(* ===== verification/JwtToken.v ===== *)
(** * Signed tokens

    container_log/JwtAuth.go: [Auth] and [GeneratorToken], the tokens of an earlier form,
    which only the tests still use. The package jwt is a class [JWT] with the part of its
    documentation that the code relies on. *)

From S2P Require Import Prelude GoStrings Token.

(** The claims: the parameter and the second at which it expires, if there is one. *)
Record Claims := mkClaims { cl_param : LogParam; cl_expires : option Z }.

(** [NewWithClaims(HS256, c).SignedString(key)] and [ParseWithClaims] at a time, in
    nanoseconds. A token that was signed is parsed with the same key, as valid until it
    expires and with an error afterwards; whatever is parsed without an error has not
    expired. *)
Class JWT := {
  SignedString : string → Claims → string + string;
  ParseWithClaims : string → Z → string → string + Claims * bool;
  Parse_Signed key now c t : SignedString key c = inr t →
    match cl_expires c with Some e => (now < e * 10 ^ 9)%Z | None => True end → ParseWithClaims key now t = inr (c, true);
  Parse_alive key now t c v : ParseWithClaims key now t = inr (c, v) →
    match cl_expires c with Some e => (now < e * 10 ^ 9)%Z | None => True end
}.

Section jwt.
Context `{JWT} (SecretKey : string).

(** [None] is a nil parameter with a nil error. *)
Definition jwt_Auth (now : Z) (token : string) : outcome (option LogParam) :=
  match ParseWithClaims SecretKey now token with
  | inl err => Err err
  | inr (claims, valid) => if valid then Ok (Some (cl_param claims)) else Ok None
  end.

(** [time.Now().Add(time.Second * time.Duration(live))], cut to seconds by [NewNumericDate]. *)
Definition jwt_expiry (now live : Z) : Z := ((now + i64 (live * 10 ^ 9)) / 10 ^ 9)%Z.

Definition jwt_GeneratorToken (now : Z) (logParam : LogParam) (live : Z) : outcome string :=
  match SignedString SecretKey (mkClaims logParam (Some (jwt_expiry now live))) with
  | inl err => Err err
  | inr t => Ok t
  end.

(** A token is accepted with its parameter for its time to live, less the part of a second
    that is cut off, and not a moment longer. *)
Theorem jwt_token_lives now now' param live token :
  (0 <= live < 2 ^ 32)%Z → jwt_GeneratorToken now param live = Ok token →
  ((now' < (now + live * 10 ^ 9) / 10 ^ 9 * 10 ^ 9)%Z → jwt_Auth now' token = Ok (Some param)) ∧
  ((now' <= now + live * 10 ^ 9 - 10 ^ 9)%Z → jwt_Auth now' token = Ok (Some param)) ∧
  (∀ key c v, ParseWithClaims key now' token = inr (c, v) → cl_expires c = Some (jwt_expiry now live) →
     (now' < now + live * 10 ^ 9)%Z).
Proof.
  intros Hl. unfold jwt_GeneratorToken. destruct (SignedString _ _) as [|t] eqn:Es; [done|]. intros [= ->].
  assert (jwt_expiry now live = (now + live * 10 ^ 9) / 10 ^ 9)%Z as He.
  { unfold jwt_expiry. by rewrite i64_small by (unfold in_i64; lia). }
  assert ((now' < (now + live * 10 ^ 9) / 10 ^ 9 * 10 ^ 9)%Z → jwt_Auth now' token = Ok (Some param)) as Hok.
  { intros Hn. unfold jwt_Auth. rewrite (Parse_Signed SecretKey now' _ token Es); [done|]. simpl. by rewrite He. }
  split; [done|]. split.
  - intros Hn. apply Hok. pose proof (Z.mod_pos_bound (now + live * 10 ^ 9) (10 ^ 9)).
    pose proof (Z.div_mod (now + live * 10 ^ 9) (10 ^ 9)). lia.
  - intros key c v Hp Hc. apply Parse_alive in Hp. rewrite Hc, He in Hp.
    pose proof (Z.div_mod (now + live * 10 ^ 9) (10 ^ 9)). pose proof (Z.mod_pos_bound (now + live * 10 ^ 9) (10 ^ 9)). lia.
Qed.

End jwt.

(** ** An instance *)

#[global] Instance LogParam_eq_dec : EqDecision LogParam.
Proof. solve_decision. Defined.

(** A package that signs one parameter. *)
Definition one_claim : Claims := mkClaims (mkLogParam "" "c1" "log" "" "" "" "" "" 0) (Some 60%Z).

#[local] Program Instance one_jwt : JWT := {|
  SignedString _ c := if decide (cl_param c = cl_param one_claim ∧ cl_expires c = cl_expires one_claim) then inr "t" else inl "other";
  ParseWithClaims _ now t := if decide (t = "t" ∧ (now < 60 * 10 ^ 9)%Z) then inr (one_claim, true) else inl "expired"
|}.
Next Obligation. intros key now [p e] t. simpl. case_decide as Hc; [|done]. destruct Hc as [-> ->]. intros [= <-] Hn. by rewrite decide_True. Qed.
Next Obligation. intros key now t c v. simpl. case_decide as Hc; [|done]. intros [= <- <-]. apply Hc. Qed.

Example jwt_token_lives_example : jwt_Auth "k" (59 * 10 ^ 9) "t" = Ok (Some (cl_param one_claim)).
Proof. by apply (jwt_token_lives "k" (10 ^ 9) (59 * 10 ^ 9) (cl_param one_claim) 59 "t"). Qed.
(* ===== verification/QuotaService.v ===== *)
(** * The quota service

    Service/QuotaService.go: the handlers of the quota requests with [callback]; the routes
    of server/WebServer.go that lead to them; [GetQuotaControl] of utils/Common.go.

    A request carries its own token. A token for the host "localhost" makes the node act
    ([Quota]); any other valid token makes it mint a token for "localhost" ([Token]) and
    pass the request on to the node named in the body, through the clients of [Clients].
    A handler takes the quota state of the node to the answer written, the requests sent,
    the goroutines started and the new state.

    [retry.Do] of avast/retry-go, JSON and the network are parameters. *)

From S2P Require Import Prelude GoStrings GoPath Quota Token Clients.

(** ** Data *)

Record AuthParam := mkAuthParam { Host : string; APExpirationTime : Z }.

Definition AuthParam_isExpiration (now : Z) (p : AuthParam) : bool :=
  if (now <? APExpirationTime p)%Z then false else true.

Record QuotaParam := mkQuotaParam {
  QAuthParam : AuthParam;
  QToken : string;
  ImageName : string;
  TargetPath : string;
  QQuota : Z;
  CallBackUrl : string;
  Async : Z
}.

Definition with_auth (a : AuthParam) (p : QuotaParam) : QuotaParam :=
  mkQuotaParam a (QToken p) (ImageName p) (TargetPath p) (QQuota p) (CallBackUrl p) (Async p).
Definition with_token (t : string) (p : QuotaParam) : QuotaParam :=
  mkQuotaParam (QAuthParam p) t (ImageName p) (TargetPath p) (QQuota p) (CallBackUrl p) (Async p).

(** The data of an answer. *)
Inductive ResData := DNil | DParam (p : QuotaParam) | DInfo (i : QuotaInfo).

(** [encoding/json] on these types: decoding what was encoded gives it back, when the
    strings are valid UTF-8 and the numbers in range ([auth_ok], [param_ok]). Decoding a
    request fills what it can; its error is only logged. *)
Class QuotaJSON := {
  auth_ok : AuthParam → Prop;
  MarshalAuth : AuthParam → bytes;
  UnmarshalAuth : bytes → string + AuthParam;
  Unmarshal_MarshalAuth a : auth_ok a → UnmarshalAuth (MarshalAuth a) = inr a;
  auth_ok_localhost t : in_i64 t → auth_ok (mkAuthParam "localhost" t);
  param_ok : QuotaParam → Prop;
  MarshalParam : QuotaParam → bytes;
  DecodeParam : bytes → QuotaParam;
  Decode_MarshalParam p : param_ok p → DecodeParam (MarshalParam p) = p;
  MarshalRes : BaseResult ResData → bytes
}.
(* ===== verification/PodLog.v ===== *)
(** * The log sources of a connection

    container_log/DockerLog.go: the state of a pod ([GetPodProcess], [GetPodErrorInfo],
    [NotError]), [isContainer], [GetDockerClient], [NewDockerLog], the polling and tailing
    of [DockerLog.Start], the loops of [containerGpuInfo] and [containerResourceInfo] with
    the statistics they compute; container_log/MinioLog.go and LogMonitor.go.

    Polling sees one answer of the Kubernetes API per round; the rounds to run are the
    fuel. Tailing composes [StdCopy] with the operations of [Connection], interleaved with
    those of the other goroutines of the connection. Floating-point numbers are those of
    [Float64]. *)

From S2P Require Import Prelude GoStrings Float64 GoIo Clients Token StdCopy Connection.

(** ** The state of a pod *)

Record Terminated := mkTerminated { ExitCode : Z; TReason : string; TMessage : string }.
Record Waiting := mkWaiting { WReason : string; WMessage : string }.

Record ContainerStatus := mkContainerStatus {
  CSContainerID : string;
  CSWaiting : option Waiting;
  CSRunning : bool;
  CSTerminated : option Terminated
}.

Record PodStatus := mkPodStatus {
  InitContainerStatuses : list ContainerStatus;
  ContainerStatuses : list ContainerStatus;
  Phase : string;
  HostIP : string;
  PReason : string
}.

Definition is_some {A} (o : option A) : bool := match o with Some _ => true | None => false end.

Definition count_started (process : Z) (v : ContainerStatus) : Z :=
  if CSRunning v || is_some (CSTerminated v) then (process + 1)%Z else process.

Definition GetPodProcess (status : PodStatus) : Z :=
  foldl count_started (foldl count_started 0%Z (InitContainerStatuses status))
    (ContainerStatuses status).

Definition NotError (s : string) : bool := HasPrefix s "PodInit" || HasPrefix s "ContainerCreating".

(** The reason and the error of one container, [what] being "init" or "container". *)
Definition container_error (what : string) (v : ContainerStatus) : option (string * string) :=
  let terminated := t ← CSTerminated v;
    if negb (ExitCode t =? 0)%Z then Some (TReason t, what +:+ " error " +:+ TMessage t) else None in
  let waiting := w ← CSWaiting v;
    if bool_decide (WReason w ≠ "") && negb (NotError (WReason w))
    then Some (WReason w, what +:+ " error " +:+ WMessage w) else None in
  match terminated with Some r => Some r | None => waiting end.

Fixpoint first_error (what : string) (vs : list ContainerStatus) : option (string * string) :=
  match vs with
  | [] => None
  | v :: vs' => match container_error what v with Some r => Some r | None => first_error what vs' end
  end.

Definition GetPodErrorInfo (status : PodStatus) : option (string * string) :=
  match first_error "init" (InitContainerStatuses status) with
  | Some r => Some r
  | None => first_error "container" (ContainerStatuses status)
  end.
:::
### PROBLEM STATEMENT
Which lines above contain the word "QAuthParam"? Copy each one.

### REPLY
  QAuthParam : AuthParam;
  mkQuotaParam (QAuthParam p) t (ImageName p) (TargetPath p) (QQuota p) (CallBackUrl p) (Async p).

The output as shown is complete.